* Exercise directions:
Report the count of lines with "units" in the data below, and no other words.
**********
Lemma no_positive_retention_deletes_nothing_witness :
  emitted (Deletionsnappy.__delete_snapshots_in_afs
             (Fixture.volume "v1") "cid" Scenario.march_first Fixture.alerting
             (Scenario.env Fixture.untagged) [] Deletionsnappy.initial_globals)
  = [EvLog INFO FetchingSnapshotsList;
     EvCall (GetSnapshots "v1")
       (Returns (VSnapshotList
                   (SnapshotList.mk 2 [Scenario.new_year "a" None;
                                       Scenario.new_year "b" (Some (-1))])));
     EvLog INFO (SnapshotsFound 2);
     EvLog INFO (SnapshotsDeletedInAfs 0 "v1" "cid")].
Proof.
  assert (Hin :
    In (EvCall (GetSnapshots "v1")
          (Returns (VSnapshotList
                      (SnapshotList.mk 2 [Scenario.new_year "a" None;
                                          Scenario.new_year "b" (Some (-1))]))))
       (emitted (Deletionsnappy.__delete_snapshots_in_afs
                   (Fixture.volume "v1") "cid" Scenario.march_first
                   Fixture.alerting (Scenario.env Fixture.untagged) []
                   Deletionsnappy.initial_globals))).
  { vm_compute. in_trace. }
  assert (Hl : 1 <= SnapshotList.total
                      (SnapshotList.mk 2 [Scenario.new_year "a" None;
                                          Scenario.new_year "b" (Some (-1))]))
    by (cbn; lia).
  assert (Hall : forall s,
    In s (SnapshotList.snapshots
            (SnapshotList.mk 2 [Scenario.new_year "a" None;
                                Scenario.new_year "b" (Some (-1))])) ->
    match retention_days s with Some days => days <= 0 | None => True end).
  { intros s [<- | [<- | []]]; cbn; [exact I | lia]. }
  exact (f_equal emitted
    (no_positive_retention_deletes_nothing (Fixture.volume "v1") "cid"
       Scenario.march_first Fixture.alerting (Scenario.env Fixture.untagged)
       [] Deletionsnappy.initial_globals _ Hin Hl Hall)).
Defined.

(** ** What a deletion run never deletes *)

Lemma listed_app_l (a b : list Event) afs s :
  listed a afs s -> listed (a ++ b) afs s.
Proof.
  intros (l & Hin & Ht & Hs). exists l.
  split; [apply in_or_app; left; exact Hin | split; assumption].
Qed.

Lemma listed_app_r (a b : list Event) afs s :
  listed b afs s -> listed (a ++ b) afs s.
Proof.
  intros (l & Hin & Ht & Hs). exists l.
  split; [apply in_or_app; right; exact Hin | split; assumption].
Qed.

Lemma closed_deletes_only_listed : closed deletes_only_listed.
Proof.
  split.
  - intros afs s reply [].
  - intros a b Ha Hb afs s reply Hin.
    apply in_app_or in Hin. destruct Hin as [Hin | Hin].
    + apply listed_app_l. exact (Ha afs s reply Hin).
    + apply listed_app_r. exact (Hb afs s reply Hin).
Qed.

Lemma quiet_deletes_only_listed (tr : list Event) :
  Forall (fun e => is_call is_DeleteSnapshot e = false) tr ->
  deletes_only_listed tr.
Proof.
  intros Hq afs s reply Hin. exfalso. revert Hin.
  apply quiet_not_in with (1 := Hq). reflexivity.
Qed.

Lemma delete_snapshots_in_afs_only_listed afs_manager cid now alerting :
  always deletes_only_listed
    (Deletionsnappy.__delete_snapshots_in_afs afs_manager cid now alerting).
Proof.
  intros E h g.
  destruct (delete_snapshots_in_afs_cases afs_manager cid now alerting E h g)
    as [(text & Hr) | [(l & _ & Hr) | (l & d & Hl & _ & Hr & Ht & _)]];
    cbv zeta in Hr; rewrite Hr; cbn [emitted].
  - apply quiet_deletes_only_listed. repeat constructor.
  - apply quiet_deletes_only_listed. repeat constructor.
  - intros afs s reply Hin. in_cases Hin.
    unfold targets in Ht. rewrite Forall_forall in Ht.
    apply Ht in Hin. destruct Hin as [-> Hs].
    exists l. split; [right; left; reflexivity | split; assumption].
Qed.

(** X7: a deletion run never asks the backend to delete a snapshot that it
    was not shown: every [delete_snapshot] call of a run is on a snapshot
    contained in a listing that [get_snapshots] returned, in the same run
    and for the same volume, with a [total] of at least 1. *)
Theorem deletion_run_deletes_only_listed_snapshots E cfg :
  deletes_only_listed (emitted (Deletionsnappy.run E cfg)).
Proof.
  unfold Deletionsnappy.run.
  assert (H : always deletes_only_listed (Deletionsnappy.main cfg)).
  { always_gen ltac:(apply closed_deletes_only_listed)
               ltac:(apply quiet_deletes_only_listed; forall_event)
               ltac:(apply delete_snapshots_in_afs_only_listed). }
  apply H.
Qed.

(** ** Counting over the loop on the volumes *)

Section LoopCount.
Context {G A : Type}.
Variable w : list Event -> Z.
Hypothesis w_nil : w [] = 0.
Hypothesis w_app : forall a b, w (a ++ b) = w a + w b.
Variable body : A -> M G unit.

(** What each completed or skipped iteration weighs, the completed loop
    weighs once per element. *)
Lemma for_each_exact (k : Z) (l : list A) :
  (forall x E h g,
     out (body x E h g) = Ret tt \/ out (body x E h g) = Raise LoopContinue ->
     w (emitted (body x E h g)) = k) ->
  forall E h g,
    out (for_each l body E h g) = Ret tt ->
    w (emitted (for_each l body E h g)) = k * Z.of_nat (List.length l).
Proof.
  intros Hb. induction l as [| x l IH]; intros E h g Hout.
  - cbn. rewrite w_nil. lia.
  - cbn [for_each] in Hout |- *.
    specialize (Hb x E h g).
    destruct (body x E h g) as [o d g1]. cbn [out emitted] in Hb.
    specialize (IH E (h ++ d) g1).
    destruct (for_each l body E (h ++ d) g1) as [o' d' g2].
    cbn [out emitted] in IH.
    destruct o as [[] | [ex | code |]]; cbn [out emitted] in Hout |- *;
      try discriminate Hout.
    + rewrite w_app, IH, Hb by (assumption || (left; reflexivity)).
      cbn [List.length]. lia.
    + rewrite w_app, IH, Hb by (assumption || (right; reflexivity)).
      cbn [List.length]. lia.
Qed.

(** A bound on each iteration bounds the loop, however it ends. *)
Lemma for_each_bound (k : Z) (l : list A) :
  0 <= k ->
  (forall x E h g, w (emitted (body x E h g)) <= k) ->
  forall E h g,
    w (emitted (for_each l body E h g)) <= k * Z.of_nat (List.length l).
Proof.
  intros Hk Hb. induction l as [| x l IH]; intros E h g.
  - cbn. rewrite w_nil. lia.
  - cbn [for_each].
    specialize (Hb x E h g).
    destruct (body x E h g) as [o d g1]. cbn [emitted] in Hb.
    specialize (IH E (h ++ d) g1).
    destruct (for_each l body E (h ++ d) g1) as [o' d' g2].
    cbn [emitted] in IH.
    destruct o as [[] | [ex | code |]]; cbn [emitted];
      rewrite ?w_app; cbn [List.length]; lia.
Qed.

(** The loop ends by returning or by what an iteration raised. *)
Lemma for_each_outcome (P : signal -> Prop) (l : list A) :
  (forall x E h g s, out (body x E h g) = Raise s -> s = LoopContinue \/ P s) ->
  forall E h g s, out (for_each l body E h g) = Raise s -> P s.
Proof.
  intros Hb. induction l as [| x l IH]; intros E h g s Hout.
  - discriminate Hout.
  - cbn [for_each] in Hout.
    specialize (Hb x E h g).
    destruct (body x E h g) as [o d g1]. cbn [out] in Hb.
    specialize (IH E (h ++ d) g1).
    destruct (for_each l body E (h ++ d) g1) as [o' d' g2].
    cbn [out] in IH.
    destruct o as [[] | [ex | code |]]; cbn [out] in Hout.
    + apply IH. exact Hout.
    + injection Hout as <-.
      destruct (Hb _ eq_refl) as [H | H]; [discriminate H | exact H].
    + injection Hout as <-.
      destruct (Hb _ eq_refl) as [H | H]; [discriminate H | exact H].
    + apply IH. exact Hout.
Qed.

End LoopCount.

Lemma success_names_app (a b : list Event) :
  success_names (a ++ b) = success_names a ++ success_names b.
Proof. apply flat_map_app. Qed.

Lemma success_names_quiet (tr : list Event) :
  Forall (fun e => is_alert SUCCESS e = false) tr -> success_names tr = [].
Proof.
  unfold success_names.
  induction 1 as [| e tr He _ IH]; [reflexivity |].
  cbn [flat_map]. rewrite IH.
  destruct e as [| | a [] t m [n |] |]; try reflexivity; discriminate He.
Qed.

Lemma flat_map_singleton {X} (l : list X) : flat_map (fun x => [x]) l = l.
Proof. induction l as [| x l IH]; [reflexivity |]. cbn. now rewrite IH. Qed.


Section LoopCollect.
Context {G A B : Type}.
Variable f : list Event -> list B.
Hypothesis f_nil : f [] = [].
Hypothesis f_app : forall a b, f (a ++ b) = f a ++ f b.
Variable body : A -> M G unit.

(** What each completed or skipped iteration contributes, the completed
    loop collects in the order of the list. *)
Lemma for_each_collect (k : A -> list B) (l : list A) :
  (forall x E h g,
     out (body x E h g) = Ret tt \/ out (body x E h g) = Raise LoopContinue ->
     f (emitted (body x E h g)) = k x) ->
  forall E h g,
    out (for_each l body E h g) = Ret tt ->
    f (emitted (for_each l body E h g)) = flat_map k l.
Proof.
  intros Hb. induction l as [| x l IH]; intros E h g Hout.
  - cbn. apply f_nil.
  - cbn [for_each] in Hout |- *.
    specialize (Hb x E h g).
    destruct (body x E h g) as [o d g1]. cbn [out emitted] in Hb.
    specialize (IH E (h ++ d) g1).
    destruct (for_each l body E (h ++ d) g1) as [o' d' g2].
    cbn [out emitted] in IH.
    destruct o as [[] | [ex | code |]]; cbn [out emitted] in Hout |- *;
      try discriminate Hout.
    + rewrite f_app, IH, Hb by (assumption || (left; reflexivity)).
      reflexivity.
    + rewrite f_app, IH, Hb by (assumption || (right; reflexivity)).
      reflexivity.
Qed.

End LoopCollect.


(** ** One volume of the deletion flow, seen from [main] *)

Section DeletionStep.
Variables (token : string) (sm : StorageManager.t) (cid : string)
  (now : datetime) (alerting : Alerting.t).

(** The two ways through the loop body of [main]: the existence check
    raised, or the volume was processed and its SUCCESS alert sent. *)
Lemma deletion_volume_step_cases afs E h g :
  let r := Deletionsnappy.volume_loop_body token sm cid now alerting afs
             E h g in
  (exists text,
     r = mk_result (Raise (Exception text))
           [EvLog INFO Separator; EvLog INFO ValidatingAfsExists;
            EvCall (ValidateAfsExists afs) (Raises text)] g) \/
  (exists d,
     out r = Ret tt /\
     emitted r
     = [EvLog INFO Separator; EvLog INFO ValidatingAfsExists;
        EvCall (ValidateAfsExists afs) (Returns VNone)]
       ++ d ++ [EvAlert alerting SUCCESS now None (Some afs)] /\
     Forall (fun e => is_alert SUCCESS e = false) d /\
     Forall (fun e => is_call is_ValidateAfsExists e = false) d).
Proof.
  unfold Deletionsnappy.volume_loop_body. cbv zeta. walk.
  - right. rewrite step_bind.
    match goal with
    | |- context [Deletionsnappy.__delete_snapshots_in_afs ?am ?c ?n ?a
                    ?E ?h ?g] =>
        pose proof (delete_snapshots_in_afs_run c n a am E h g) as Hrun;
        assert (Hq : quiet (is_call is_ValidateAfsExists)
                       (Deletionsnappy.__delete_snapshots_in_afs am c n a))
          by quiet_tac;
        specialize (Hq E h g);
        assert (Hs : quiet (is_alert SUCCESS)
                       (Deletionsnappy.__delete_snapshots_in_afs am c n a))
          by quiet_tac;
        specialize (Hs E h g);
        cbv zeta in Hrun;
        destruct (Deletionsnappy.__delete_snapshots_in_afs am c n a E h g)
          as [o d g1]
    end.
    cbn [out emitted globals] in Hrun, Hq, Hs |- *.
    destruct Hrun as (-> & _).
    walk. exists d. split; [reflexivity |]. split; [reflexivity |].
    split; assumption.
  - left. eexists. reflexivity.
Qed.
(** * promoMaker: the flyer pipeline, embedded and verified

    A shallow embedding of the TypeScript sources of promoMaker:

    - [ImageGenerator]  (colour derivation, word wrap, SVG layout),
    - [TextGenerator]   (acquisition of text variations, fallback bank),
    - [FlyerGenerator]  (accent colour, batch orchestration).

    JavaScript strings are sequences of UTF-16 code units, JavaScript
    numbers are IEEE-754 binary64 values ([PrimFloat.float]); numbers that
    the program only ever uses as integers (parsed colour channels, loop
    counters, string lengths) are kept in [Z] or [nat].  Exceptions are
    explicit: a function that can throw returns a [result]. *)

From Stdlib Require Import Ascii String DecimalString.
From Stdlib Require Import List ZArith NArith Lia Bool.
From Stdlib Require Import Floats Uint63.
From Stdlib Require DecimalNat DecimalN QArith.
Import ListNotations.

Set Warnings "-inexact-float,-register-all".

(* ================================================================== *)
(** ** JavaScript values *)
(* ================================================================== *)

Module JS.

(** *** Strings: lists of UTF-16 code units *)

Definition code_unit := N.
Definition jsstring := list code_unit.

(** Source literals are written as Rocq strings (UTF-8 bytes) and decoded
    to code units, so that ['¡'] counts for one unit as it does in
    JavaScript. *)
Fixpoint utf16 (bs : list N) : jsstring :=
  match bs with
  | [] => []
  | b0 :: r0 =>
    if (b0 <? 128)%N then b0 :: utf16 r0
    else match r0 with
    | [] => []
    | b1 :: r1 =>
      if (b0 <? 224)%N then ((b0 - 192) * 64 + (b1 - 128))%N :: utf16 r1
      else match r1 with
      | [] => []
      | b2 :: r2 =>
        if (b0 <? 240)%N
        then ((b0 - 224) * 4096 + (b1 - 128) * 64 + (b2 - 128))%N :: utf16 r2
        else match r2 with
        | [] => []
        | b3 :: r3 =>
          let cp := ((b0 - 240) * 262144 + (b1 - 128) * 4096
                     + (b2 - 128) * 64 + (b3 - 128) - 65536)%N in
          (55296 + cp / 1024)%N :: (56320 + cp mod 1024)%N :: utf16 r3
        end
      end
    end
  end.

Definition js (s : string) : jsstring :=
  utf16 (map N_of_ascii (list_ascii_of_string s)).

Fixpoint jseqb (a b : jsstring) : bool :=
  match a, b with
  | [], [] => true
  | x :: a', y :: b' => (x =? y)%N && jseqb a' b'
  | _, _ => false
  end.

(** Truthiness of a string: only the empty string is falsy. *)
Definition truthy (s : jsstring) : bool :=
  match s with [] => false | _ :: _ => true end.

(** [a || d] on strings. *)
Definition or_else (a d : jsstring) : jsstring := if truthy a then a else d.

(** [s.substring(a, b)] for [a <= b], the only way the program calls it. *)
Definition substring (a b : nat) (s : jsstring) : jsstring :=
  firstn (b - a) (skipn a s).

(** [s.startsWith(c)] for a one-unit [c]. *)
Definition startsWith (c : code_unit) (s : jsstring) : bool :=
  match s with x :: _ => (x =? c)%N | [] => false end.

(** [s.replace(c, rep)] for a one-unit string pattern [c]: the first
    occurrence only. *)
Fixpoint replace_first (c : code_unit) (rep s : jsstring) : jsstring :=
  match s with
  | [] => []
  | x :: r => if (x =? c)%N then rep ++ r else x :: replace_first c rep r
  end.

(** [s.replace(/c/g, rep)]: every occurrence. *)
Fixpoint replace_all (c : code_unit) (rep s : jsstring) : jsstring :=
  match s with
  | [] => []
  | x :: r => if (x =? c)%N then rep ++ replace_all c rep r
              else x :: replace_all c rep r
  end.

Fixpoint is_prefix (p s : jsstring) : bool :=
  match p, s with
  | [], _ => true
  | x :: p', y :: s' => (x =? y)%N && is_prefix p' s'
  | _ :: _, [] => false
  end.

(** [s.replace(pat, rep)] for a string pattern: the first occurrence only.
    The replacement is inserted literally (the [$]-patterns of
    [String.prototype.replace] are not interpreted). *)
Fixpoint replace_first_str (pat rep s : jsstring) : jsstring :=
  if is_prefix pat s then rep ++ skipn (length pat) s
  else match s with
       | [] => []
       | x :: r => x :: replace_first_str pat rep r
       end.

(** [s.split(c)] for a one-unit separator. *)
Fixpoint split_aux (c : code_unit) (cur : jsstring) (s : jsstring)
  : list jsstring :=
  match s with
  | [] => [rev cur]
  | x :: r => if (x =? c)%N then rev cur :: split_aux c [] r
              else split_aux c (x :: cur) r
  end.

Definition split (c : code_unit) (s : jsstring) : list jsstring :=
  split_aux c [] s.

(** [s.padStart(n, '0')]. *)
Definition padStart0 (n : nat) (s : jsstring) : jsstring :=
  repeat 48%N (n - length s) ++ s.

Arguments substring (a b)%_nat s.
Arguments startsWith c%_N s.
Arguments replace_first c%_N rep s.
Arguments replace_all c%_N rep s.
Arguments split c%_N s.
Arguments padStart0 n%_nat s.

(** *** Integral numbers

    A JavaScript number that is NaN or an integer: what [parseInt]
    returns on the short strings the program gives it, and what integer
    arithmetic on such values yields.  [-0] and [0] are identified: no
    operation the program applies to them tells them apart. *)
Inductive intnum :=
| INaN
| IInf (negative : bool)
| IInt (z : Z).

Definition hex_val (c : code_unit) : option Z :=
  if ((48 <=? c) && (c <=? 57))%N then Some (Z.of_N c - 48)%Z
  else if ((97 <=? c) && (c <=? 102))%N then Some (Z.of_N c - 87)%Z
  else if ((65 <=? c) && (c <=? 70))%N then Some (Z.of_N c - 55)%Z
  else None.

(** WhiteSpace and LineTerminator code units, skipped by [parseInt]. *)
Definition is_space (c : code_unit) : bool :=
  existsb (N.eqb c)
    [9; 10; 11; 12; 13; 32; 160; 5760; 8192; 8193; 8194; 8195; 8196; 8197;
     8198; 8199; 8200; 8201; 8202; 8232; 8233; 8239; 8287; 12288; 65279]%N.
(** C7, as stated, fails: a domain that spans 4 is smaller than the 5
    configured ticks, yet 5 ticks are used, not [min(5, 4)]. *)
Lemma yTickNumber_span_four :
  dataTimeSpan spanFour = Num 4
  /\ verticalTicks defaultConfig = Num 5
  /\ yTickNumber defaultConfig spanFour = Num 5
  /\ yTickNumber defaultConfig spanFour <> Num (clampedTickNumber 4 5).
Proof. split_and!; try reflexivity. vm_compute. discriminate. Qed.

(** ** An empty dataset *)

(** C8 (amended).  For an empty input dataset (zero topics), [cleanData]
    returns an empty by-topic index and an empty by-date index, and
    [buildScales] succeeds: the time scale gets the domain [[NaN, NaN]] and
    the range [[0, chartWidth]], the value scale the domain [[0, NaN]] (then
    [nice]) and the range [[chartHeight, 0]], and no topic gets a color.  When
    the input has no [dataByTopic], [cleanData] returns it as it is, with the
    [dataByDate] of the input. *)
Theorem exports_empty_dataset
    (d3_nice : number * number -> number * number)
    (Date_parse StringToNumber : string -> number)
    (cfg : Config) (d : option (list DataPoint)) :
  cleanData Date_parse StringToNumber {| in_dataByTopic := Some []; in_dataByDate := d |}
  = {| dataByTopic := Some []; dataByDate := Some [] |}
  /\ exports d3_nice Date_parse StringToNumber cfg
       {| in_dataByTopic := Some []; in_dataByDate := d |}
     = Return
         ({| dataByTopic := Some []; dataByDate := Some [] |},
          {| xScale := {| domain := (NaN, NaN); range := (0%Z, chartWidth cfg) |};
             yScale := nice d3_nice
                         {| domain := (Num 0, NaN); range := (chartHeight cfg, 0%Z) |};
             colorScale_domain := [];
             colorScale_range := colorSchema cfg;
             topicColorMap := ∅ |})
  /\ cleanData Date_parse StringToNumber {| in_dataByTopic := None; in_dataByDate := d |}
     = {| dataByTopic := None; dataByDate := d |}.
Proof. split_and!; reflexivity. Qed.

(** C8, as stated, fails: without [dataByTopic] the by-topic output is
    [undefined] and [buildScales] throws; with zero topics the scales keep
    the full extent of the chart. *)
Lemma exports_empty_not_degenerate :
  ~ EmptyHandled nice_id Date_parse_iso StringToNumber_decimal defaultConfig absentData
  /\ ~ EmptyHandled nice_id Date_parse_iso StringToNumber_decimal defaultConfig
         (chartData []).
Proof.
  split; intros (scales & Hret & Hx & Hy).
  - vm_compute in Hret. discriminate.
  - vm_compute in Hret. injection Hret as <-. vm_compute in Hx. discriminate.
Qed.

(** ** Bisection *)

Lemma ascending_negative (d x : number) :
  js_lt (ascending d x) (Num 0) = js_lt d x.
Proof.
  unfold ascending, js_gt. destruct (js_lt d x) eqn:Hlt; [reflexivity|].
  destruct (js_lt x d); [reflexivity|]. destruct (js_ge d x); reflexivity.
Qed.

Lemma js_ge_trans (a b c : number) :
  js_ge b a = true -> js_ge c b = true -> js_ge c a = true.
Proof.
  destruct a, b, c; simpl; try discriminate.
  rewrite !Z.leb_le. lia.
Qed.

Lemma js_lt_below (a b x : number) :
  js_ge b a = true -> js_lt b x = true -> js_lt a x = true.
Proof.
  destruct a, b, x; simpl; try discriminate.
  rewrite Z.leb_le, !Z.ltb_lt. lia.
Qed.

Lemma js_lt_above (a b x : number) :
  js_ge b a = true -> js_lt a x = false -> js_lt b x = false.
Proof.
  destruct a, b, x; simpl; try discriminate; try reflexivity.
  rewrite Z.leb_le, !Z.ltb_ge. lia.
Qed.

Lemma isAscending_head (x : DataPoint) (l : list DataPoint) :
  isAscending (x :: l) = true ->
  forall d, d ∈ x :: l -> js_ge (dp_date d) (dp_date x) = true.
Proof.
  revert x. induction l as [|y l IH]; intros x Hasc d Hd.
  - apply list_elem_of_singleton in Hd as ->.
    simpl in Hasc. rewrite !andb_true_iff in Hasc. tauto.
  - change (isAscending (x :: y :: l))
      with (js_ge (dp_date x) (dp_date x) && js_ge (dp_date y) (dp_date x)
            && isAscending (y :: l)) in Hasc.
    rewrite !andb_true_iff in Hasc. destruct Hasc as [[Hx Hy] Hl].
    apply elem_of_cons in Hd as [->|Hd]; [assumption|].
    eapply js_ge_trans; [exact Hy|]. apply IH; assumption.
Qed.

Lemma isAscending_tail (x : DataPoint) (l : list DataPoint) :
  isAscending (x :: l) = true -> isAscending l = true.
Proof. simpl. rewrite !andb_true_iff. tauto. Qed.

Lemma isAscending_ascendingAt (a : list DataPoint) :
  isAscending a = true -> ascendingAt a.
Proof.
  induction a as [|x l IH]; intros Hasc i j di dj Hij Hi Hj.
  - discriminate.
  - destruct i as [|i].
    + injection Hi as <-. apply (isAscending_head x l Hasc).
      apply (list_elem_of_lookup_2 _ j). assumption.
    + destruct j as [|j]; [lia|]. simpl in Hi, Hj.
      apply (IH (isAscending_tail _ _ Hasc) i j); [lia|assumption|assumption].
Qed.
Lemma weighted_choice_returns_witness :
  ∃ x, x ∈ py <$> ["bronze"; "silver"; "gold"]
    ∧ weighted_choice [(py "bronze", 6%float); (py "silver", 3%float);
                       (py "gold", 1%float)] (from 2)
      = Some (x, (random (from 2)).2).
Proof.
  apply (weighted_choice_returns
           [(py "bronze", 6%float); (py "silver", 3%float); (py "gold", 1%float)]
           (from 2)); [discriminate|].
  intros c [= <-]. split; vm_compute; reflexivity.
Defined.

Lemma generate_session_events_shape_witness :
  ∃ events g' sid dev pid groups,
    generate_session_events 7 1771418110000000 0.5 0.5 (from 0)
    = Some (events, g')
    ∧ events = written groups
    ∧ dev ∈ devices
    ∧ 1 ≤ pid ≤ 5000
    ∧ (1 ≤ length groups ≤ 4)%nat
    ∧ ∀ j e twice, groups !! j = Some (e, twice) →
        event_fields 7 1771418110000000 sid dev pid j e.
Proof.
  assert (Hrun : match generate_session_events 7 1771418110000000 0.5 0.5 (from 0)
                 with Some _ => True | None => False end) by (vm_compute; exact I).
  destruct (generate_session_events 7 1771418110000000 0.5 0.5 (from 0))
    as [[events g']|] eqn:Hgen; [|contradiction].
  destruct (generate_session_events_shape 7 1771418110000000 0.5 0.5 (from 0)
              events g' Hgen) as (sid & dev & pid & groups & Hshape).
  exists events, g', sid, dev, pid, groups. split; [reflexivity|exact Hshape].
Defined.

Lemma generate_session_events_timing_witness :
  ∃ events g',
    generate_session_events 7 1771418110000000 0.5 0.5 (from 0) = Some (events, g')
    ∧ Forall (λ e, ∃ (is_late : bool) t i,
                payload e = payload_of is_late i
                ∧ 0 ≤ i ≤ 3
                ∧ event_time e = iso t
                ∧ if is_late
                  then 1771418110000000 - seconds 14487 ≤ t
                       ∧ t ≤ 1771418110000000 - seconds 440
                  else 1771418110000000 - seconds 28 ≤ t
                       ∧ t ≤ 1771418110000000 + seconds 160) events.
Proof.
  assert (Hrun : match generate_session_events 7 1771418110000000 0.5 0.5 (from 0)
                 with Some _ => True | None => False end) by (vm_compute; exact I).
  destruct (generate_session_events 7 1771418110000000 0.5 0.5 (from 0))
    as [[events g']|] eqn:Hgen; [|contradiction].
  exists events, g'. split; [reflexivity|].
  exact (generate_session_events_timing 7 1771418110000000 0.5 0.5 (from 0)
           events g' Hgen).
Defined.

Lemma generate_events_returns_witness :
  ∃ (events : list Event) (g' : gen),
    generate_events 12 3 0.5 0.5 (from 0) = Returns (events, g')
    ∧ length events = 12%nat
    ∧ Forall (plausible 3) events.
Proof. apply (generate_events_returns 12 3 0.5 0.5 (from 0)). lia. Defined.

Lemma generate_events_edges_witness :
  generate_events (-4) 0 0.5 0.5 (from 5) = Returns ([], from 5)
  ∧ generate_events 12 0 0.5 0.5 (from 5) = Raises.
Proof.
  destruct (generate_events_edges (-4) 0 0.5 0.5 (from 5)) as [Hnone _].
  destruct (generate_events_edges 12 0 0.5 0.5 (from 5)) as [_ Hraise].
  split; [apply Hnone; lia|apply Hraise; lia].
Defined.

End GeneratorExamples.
**********
* Result:
4